[[ Dataset records, beginning ]]

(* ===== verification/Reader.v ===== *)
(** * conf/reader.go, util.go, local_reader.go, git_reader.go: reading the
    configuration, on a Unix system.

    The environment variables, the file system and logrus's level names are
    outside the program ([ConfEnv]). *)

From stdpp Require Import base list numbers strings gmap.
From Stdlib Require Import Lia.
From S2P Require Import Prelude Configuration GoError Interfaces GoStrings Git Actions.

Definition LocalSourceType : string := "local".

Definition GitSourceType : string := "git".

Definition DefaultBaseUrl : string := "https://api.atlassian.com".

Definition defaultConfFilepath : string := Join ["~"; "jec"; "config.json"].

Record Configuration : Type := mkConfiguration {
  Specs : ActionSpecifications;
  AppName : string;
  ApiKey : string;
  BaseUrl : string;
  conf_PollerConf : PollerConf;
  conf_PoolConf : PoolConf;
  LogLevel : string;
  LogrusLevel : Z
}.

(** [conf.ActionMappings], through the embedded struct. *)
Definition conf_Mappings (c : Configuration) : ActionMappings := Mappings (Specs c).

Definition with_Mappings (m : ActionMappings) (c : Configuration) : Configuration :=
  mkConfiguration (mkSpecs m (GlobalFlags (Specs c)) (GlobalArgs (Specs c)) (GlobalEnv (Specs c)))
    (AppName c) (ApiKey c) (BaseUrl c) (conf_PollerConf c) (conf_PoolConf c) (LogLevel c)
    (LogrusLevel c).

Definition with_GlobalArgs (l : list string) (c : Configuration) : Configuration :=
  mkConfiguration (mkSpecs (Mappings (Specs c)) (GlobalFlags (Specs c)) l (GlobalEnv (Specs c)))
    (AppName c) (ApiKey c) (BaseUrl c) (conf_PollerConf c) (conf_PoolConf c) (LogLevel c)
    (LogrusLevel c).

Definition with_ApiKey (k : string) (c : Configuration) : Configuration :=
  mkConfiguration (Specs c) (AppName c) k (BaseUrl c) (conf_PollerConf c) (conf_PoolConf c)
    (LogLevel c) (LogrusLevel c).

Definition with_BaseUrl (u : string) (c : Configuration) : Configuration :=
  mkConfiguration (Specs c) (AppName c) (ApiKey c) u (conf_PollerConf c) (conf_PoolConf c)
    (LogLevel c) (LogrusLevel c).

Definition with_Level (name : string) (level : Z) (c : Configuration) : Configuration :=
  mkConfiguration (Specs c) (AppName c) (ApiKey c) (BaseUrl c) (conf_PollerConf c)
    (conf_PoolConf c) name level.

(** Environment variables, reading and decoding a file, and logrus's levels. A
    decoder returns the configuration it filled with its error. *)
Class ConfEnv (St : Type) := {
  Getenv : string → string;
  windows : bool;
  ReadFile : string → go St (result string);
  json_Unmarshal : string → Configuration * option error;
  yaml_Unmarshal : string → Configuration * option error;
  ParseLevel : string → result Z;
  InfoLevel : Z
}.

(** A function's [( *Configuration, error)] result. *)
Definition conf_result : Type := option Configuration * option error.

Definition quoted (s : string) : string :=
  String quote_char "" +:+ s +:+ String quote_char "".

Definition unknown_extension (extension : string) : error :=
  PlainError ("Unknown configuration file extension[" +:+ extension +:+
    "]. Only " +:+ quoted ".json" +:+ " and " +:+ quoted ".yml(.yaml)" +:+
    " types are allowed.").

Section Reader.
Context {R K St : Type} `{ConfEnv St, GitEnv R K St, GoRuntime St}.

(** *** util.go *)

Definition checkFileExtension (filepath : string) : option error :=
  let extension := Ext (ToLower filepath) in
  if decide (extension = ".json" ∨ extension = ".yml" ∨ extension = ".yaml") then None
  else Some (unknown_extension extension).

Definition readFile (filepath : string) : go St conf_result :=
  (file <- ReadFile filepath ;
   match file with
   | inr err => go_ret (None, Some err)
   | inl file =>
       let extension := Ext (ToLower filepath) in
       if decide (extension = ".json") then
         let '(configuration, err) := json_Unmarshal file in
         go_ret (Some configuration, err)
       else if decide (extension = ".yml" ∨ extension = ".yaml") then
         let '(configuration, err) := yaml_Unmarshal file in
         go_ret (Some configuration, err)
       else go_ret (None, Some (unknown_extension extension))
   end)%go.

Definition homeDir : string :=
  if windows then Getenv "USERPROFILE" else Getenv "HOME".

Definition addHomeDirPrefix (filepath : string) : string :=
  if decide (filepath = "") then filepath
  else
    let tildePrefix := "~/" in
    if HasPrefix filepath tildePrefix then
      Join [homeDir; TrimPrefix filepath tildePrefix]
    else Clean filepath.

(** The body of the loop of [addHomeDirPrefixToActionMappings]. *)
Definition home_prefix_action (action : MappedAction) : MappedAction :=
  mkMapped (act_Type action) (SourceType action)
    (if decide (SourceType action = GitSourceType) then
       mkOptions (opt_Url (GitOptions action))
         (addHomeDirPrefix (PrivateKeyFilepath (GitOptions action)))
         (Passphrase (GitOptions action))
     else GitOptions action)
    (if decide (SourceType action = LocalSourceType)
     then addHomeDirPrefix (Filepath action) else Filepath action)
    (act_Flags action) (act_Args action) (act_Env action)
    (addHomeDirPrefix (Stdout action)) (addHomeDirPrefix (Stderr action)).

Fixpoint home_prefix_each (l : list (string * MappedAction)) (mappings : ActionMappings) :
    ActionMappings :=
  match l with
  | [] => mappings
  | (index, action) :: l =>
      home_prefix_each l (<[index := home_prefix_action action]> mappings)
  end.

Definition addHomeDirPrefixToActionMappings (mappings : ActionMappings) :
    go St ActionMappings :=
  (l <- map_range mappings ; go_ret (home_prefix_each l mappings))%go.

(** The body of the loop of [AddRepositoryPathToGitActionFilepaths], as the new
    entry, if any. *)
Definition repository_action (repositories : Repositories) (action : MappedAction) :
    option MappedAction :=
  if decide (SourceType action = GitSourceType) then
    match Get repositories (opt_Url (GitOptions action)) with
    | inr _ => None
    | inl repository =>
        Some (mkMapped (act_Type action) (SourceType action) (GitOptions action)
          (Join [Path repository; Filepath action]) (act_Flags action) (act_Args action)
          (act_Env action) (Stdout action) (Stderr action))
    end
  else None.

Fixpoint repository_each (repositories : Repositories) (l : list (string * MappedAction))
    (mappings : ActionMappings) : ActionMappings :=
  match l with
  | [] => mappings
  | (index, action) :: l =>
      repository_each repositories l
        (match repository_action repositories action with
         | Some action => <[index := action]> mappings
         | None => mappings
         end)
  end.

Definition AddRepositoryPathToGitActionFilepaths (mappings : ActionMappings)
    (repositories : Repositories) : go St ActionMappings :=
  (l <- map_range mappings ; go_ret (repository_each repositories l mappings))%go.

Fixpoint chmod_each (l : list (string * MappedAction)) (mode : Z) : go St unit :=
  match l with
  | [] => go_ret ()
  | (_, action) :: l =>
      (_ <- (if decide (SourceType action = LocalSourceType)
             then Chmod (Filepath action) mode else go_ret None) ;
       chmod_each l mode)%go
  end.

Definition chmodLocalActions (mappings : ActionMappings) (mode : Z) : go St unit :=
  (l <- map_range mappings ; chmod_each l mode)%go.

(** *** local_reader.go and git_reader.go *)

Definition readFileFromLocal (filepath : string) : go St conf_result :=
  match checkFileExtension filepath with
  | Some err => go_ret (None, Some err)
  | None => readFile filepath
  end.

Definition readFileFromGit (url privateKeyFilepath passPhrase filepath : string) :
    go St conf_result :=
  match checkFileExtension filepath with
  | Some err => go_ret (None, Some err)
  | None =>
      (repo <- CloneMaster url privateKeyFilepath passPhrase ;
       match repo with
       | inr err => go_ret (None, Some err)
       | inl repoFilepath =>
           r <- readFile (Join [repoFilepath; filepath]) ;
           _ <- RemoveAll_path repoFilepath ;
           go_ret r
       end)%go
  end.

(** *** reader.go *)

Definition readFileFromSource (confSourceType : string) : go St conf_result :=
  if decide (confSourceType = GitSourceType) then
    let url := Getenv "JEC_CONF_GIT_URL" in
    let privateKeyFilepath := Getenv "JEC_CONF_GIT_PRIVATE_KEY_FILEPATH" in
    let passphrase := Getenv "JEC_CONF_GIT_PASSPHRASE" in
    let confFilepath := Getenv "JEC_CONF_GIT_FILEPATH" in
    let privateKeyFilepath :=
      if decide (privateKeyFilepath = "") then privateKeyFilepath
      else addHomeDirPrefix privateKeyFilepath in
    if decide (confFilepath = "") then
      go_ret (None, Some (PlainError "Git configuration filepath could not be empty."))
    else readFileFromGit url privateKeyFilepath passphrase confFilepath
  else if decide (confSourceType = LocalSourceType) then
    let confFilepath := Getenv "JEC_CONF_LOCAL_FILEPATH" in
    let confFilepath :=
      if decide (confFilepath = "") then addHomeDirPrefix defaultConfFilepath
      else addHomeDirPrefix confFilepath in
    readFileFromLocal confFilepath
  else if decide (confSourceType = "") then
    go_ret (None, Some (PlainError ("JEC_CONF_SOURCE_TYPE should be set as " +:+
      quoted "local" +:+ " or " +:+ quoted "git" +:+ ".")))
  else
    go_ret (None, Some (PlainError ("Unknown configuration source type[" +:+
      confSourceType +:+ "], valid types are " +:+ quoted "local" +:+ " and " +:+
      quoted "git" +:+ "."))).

[[ Dataset records, end ]]

- What to produce -
Go through the entries and copy every line with "defaultConfFilepath".

- Expected output -
Definition defaultConfFilepath : string := Join ["~"; "jec"; "config.json"].
      if decide (confFilepath = "") then addHomeDirPrefix defaultConfFilepath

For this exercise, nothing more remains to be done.